(** * Instance lock manager (src/server/game/Instances/InstanceLockMgr.cpp)

    A shallow embedding of the instance lock manager and the properties
    of its lock model: the reset scheduler, the two-tier binding store,
    the jointly owned shared instance records with their deletion hook,
    the lifecycle operations and the admission predicate.

    Conventions.
    - [uint32] values, time points and the fields of [struct tm] are
      integers ([Z]); a time point is its count of seconds since the
      epoch, so [Seconds(d)] is [d] and [from_time_t] is the identity.
    - A [std::unique_ptr<InstanceLock>] stored in a map is the lock value
      itself; a [std::shared_ptr<SharedInstanceLockData>] is the index of
      its control block in [heap]; a [std::weak_ptr] is the same index,
      and can be upgraded while the block's use count is positive.
    - An [ASSERT] that fails aborts the process: [Abort]. *)

From stdpp Require Import gmap strings list.

Local Open Scope Z_scope.

(** ** Reference data and the world clock *)

(** Modelled from the spec: the reset intervals declared in DBCEnums.h
    (daily, weekly, and no schedule). *)
Inductive MapDifficultyResetInterval :=
  | MAP_DIFFICULTY_RESET_ANYTIME
  | MAP_DIFFICULTY_RESET_DAILY
  | MAP_DIFFICULTY_RESET_WEEKLY.

(** Modelled from the spec: the map descriptor of the catalog
    (DB2Structure.h); only what the manager reads of it. *)
Record MapEntry := {
  ID : Z;
  IsFlexLocking : bool
}.

(** Modelled from the spec: the difficulty descriptor of the catalog
    (DB2Structure.h); the predicates the manager calls are fields. *)
Record MapDifficultyEntry := {
  MapID : Z;
  DifficultyID : Z;
  LockID : Z;
  ResetInterval : MapDifficultyResetInterval;
  HasResetSchedule : bool;
  IsUsingEncounterLocks : bool;
  GetRaidDuration : Z
}.

Record MapDb2Entries := {
  Map : MapEntry;
  MapDifficulty : MapDifficultyEntry
}.

(** [struct tm] of the C library. *)
Record tm := {
  tm_sec : Z;
  tm_min : Z;
  tm_hour : Z;
  tm_mday : Z;
  tm_mon : Z;
  tm_year : Z;
  tm_wday : Z;
  tm_yday : Z;
  tm_isdst : Z
}.

(** What the manager reads from its collaborators: the world clock
    ([GameTime]), the configuration store, the C library's [mktime], the
    database's string escaping and the two catalog stores. *)
Record Env := {
  GetSystemTime : Z;
  GetDateAndTime : tm;
  sConfigMgr : gmap string Z;
  mktime : tm → Z;
  EscapeString : string → string;
  sMapStore : Z → option MapEntry;
  GetMapDifficultyData : Z → Z → option MapDifficultyEntry
}.

Definition GetIntDefault (cfg : gmap string Z) (name : string) (def : Z) : Z :=
  default def (cfg !! name).

(** ** Assertions *)

Inductive Asserted (A : Type) :=
  | Ok (a : A)
  | Abort.
Arguments Ok {A} a.
Arguments Abort {A}.

#[global] Instance Asserted_ret : MRet Asserted := λ A a, Ok a.

#[global] Instance Asserted_bind : MBind Asserted := λ A B f x,
  match x with
  | Ok a => f a
  | Abort => Abort
  end.

Definition ASSERT (b : bool) : Asserted unit :=
  if b then Ok tt else Abort.

(** [MapDb2Entries(mapId, difficulty)]: both catalog lookups are asserted. *)
Definition MapDb2Entries_ctor (env : Env) (mapId difficulty : Z) : Asserted MapDb2Entries :=
  match sMapStore env mapId, GetMapDifficultyData env mapId difficulty with
  | Some m, Some d => Ok {| Map := m; MapDifficulty := d |}
  | _, _ => Abort
  end.

Definition InstanceLockKey : Type := Z * Z.

Definition GetKey (entries : MapDb2Entries) : InstanceLockKey :=
  (MapID (MapDifficulty entries), LockID (MapDifficulty entries)).

Definition IsInstanceIdBound (entries : MapDb2Entries) : bool :=
  negb (IsFlexLocking (Map entries)) && negb (IsUsingEncounterLocks (MapDifficulty entries)).

(** ** Reset scheduler *)

Definition set_tm_sec (v : Z) (t : tm) : tm :=
  {| tm_sec := v; tm_min := tm_min t; tm_hour := tm_hour t; tm_mday := tm_mday t;
     tm_mon := tm_mon t; tm_year := tm_year t; tm_wday := tm_wday t;
     tm_yday := tm_yday t; tm_isdst := tm_isdst t |}.

Definition set_tm_min (v : Z) (t : tm) : tm :=
  {| tm_sec := tm_sec t; tm_min := v; tm_hour := tm_hour t; tm_mday := tm_mday t;
     tm_mon := tm_mon t; tm_year := tm_year t; tm_wday := tm_wday t;
     tm_yday := tm_yday t; tm_isdst := tm_isdst t |}.

Definition set_tm_hour (v : Z) (t : tm) : tm :=
  {| tm_sec := tm_sec t; tm_min := tm_min t; tm_hour := v; tm_mday := tm_mday t;
     tm_mon := tm_mon t; tm_year := tm_year t; tm_wday := tm_wday t;
     tm_yday := tm_yday t; tm_isdst := tm_isdst t |}.

Definition set_tm_mday (v : Z) (t : tm) : tm :=
  {| tm_sec := tm_sec t; tm_min := tm_min t; tm_hour := tm_hour t; tm_mday := v;
     tm_mon := tm_mon t; tm_year := tm_year t; tm_wday := tm_wday t;
     tm_yday := tm_yday t; tm_isdst := tm_isdst t |}.

(** The local variable [dateTime] of [GetNextResetTime] as it is handed
    to [mktime]. *)
Definition GetNextResetTime_dateTime (env : Env) (entries : MapDb2Entries) : tm :=
  let dateTime := GetDateAndTime env in
  let dateTime := set_tm_sec 0 dateTime in
  let dateTime := set_tm_min 0 dateTime in
  let resetHour := GetIntDefault (sConfigMgr env) "ResetSchedule.DailyHour" 9 in
  match ResetInterval (MapDifficulty entries) with
  | MAP_DIFFICULTY_RESET_DAILY =>
      let dateTime :=
        if resetHour <=? tm_hour dateTime
        then set_tm_mday (tm_mday dateTime + 1) dateTime
        else dateTime in
      set_tm_hour resetHour dateTime
  | MAP_DIFFICULTY_RESET_WEEKLY =>
      let resetDay := GetIntDefault (sConfigMgr env) "ResetSchedule.WeeklyDay" 2 in
      let daysAdjust := resetDay - tm_wday dateTime in
      let daysAdjust :=
        if (resetDay <? tm_wday dateTime)
           || ((tm_wday dateTime =? resetDay) && (resetHour <=? tm_hour dateTime))
        then daysAdjust + 7
        else daysAdjust in
      let dateTime := set_tm_hour resetHour dateTime in
      set_tm_mday (tm_mday dateTime + daysAdjust) dateTime
  | MAP_DIFFICULTY_RESET_ANYTIME => dateTime
  end.

Definition GetNextResetTime (env : Env) (entries : MapDb2Entries) : Z :=
  mktime env (GetNextResetTime_dateTime env entries).

(** ** Bindings *)

(** Modelled from the spec: [InstanceLockData] of InstanceLockMgr.h, the
    progress blob with its encounter mask and entrance location, all
    default-initialised to empty and zero. *)
Record InstanceLockData := {
  Data : string;
  CompletedEncountersMask : Z;
  EntranceWorldSafeLocId : Z
}.

Definition InstanceLockData_default : InstanceLockData :=
  {| Data := ""; CompletedEncountersMask := 0; EntranceWorldSafeLocId := 0 |}.

(** Modelled from the spec: [SharedInstanceLockData] of InstanceLockMgr.h,
    an [InstanceLockData] with the [InstanceId] of the saved copy. *)
Record SharedInstanceLockData := {
  sharedBase : InstanceLockData;
  InstanceId : Z
}.

Definition SharedInstanceLockData_default : SharedInstanceLockData :=
  {| sharedBase := InstanceLockData_default; InstanceId := 0 |}.

(** [InstanceLock] and its subclass [SharedInstanceLock]: the subclass is
    the case [_sharedData = Some p], [p] being the owned shared pointer. *)
Record InstanceLock := {
  _mapId : Z;
  _difficultyId : Z;
  _instanceId : Z;
  _expiryTime : Z;
  _extended : bool;
  _data : InstanceLockData;
  _sharedData : option nat
}.

Definition InstanceLock_ctor (mapId difficultyId expiryTime instanceId : Z) : InstanceLock :=
  {| _mapId := mapId; _difficultyId := difficultyId; _instanceId := instanceId;
     _expiryTime := expiryTime; _extended := false;
     _data := InstanceLockData_default; _sharedData := None |}.

Definition SharedInstanceLock_ctor (mapId difficultyId expiryTime instanceId : Z)
    (sharedData : nat) : InstanceLock :=
  {| _mapId := mapId; _difficultyId := difficultyId; _instanceId := instanceId;
     _expiryTime := expiryTime; _extended := false;
     _data := InstanceLockData_default; _sharedData := Some sharedData |}.

Definition SetInstanceId (v : Z) (l : InstanceLock) : InstanceLock :=
  {| _mapId := _mapId l; _difficultyId := _difficultyId l; _instanceId := v;
     _expiryTime := _expiryTime l; _extended := _extended l;
     _data := _data l; _sharedData := _sharedData l |}.

Definition SetExpiryTime (v : Z) (l : InstanceLock) : InstanceLock :=
  {| _mapId := _mapId l; _difficultyId := _difficultyId l; _instanceId := _instanceId l;
     _expiryTime := v; _extended := _extended l;
     _data := _data l; _sharedData := _sharedData l |}.

Definition SetExtended (v : bool) (l : InstanceLock) : InstanceLock :=
  {| _mapId := _mapId l; _difficultyId := _difficultyId l; _instanceId := _instanceId l;
     _expiryTime := _expiryTime l; _extended := v;
     _data := _data l; _sharedData := _sharedData l |}.

Definition SetData (v : InstanceLockData) (l : InstanceLock) : InstanceLock :=
  {| _mapId := _mapId l; _difficultyId := _difficultyId l; _instanceId := _instanceId l;
     _expiryTime := _expiryTime l; _extended := _extended l;
     _data := v; _sharedData := _sharedData l |}.

Definition IsExpired (env : Env) (l : InstanceLock) : bool :=
  _expiryTime l <? GetSystemTime env.

Definition GetEffectiveExpiryTime (env : Env) (l : InstanceLock) : Asserted Z :=
  if negb (_extended l) then Ok (_expiryTime l)
  else
    entries ← MapDb2Entries_ctor env (_mapId l) (_difficultyId l);
    if IsExpired env l then Ok (GetNextResetTime env entries)
    else Ok (_expiryTime l + GetRaidDuration (MapDifficulty entries)).

(** ** Persistence statements and log lines *)

(** The statements the manager emits, one constructor per format string. *)
Inductive Statement :=
  (** DELETE FROM instance2 WHERE instanceId=%u *)
  | DELETE_instance2 (instanceId : Z)
  (** INSERT INTO instance2 (instanceId, data, completedEncountersMask,
      entranceWorldSafeLocId) VALUES (...) *)
  | INSERT_instance2 (instanceId : Z) (data : string) (mask entrance : Z)
  (** DELETE FROM character_instance_lock WHERE guid=.. AND mapId=.. AND lockId=.. *)
  | DELETE_character_instance_lock (guid mapId lockId : Z)
  (** INSERT INTO character_instance_lock (...) VALUES (...) *)
  | INSERT_character_instance_lock (guid mapId lockId instanceId difficulty : Z)
      (data : string) (mask entrance expiryTime extended : Z)
  (** UPDATE character_instance_lock SET extended = .. WHERE guid = .. AND
      mapId = .. AND lockId = .. *)
  | UPDATE_character_instance_lock_extended (extended guid mapId lockId : Z)
  (** DELETE FROM character_instance_lock WHERE instanceId = %u *)
  | DELETE_character_instance_lock_instanceId (instanceId : Z).

(** The lines written to the "instance.locks" logger, by their numeric
    arguments. *)
Inductive LogLine :=
  | ERROR_missing_instance_data (instanceId : Z)
  | DEBUG_created_temporary (mapID difficultyID guid instanceId : Z)
  | DEBUG_promoting_temporary (mapID difficultyID guid instanceId : Z)
  | DEBUG_created_new (mapID difficultyID guid instanceId : Z)
  | DEBUG_gains_encounter (mapID difficultyID guid instanceId encounterID : Z)
  | DEBUG_expired_now_active (mapID difficultyID guid instanceId : Z)
  | DEBUG_instance_gains_encounter (instanceId encounterID : Z)
  | DEBUG_deleting_instance (instanceId : Z)
  | DEBUG_extension (mapID difficultyID guid : Z) (extended : bool).

(** ** The manager and the state around it *)

(** The control block of a [std::shared_ptr]: the number of owners and
    the object, which is destroyed when the count reaches zero. *)
Record ControlBlock := {
  use_count : nat;
  object : SharedInstanceLockData
}.

Record InstanceLockMgr := {
  _temporaryInstanceLocksByPlayer : gmap Z (gmap InstanceLockKey InstanceLock);
  _instanceLocksByPlayer : gmap Z (gmap InstanceLockKey InstanceLock);
  _instanceLockDataById : gmap Z nat;
  _unloading : bool
}.

(** The singleton [sInstanceLockMgr], the control blocks of the shared
    records, the statements executed on [CharacterDatabase] outside a
    transaction, the log, and the instance ids registered with [sMapMgr]. *)
Record World := {
  sInstanceLockMgr : InstanceLockMgr;
  heap : list ControlBlock;
  CharacterDatabase : list Statement;
  Log : list LogLine;
  sMapMgr : list Z
}.

Definition InstanceLockMgr_ctor : InstanceLockMgr :=
  {| _temporaryInstanceLocksByPlayer := ∅; _instanceLocksByPlayer := ∅;
     _instanceLockDataById := ∅; _unloading := false |}.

_EXERCISE DETAILS:_
Once you have read the records above, say how many of their lines contain the word "INTO", giving only that figure.

_RESPONSE:_
2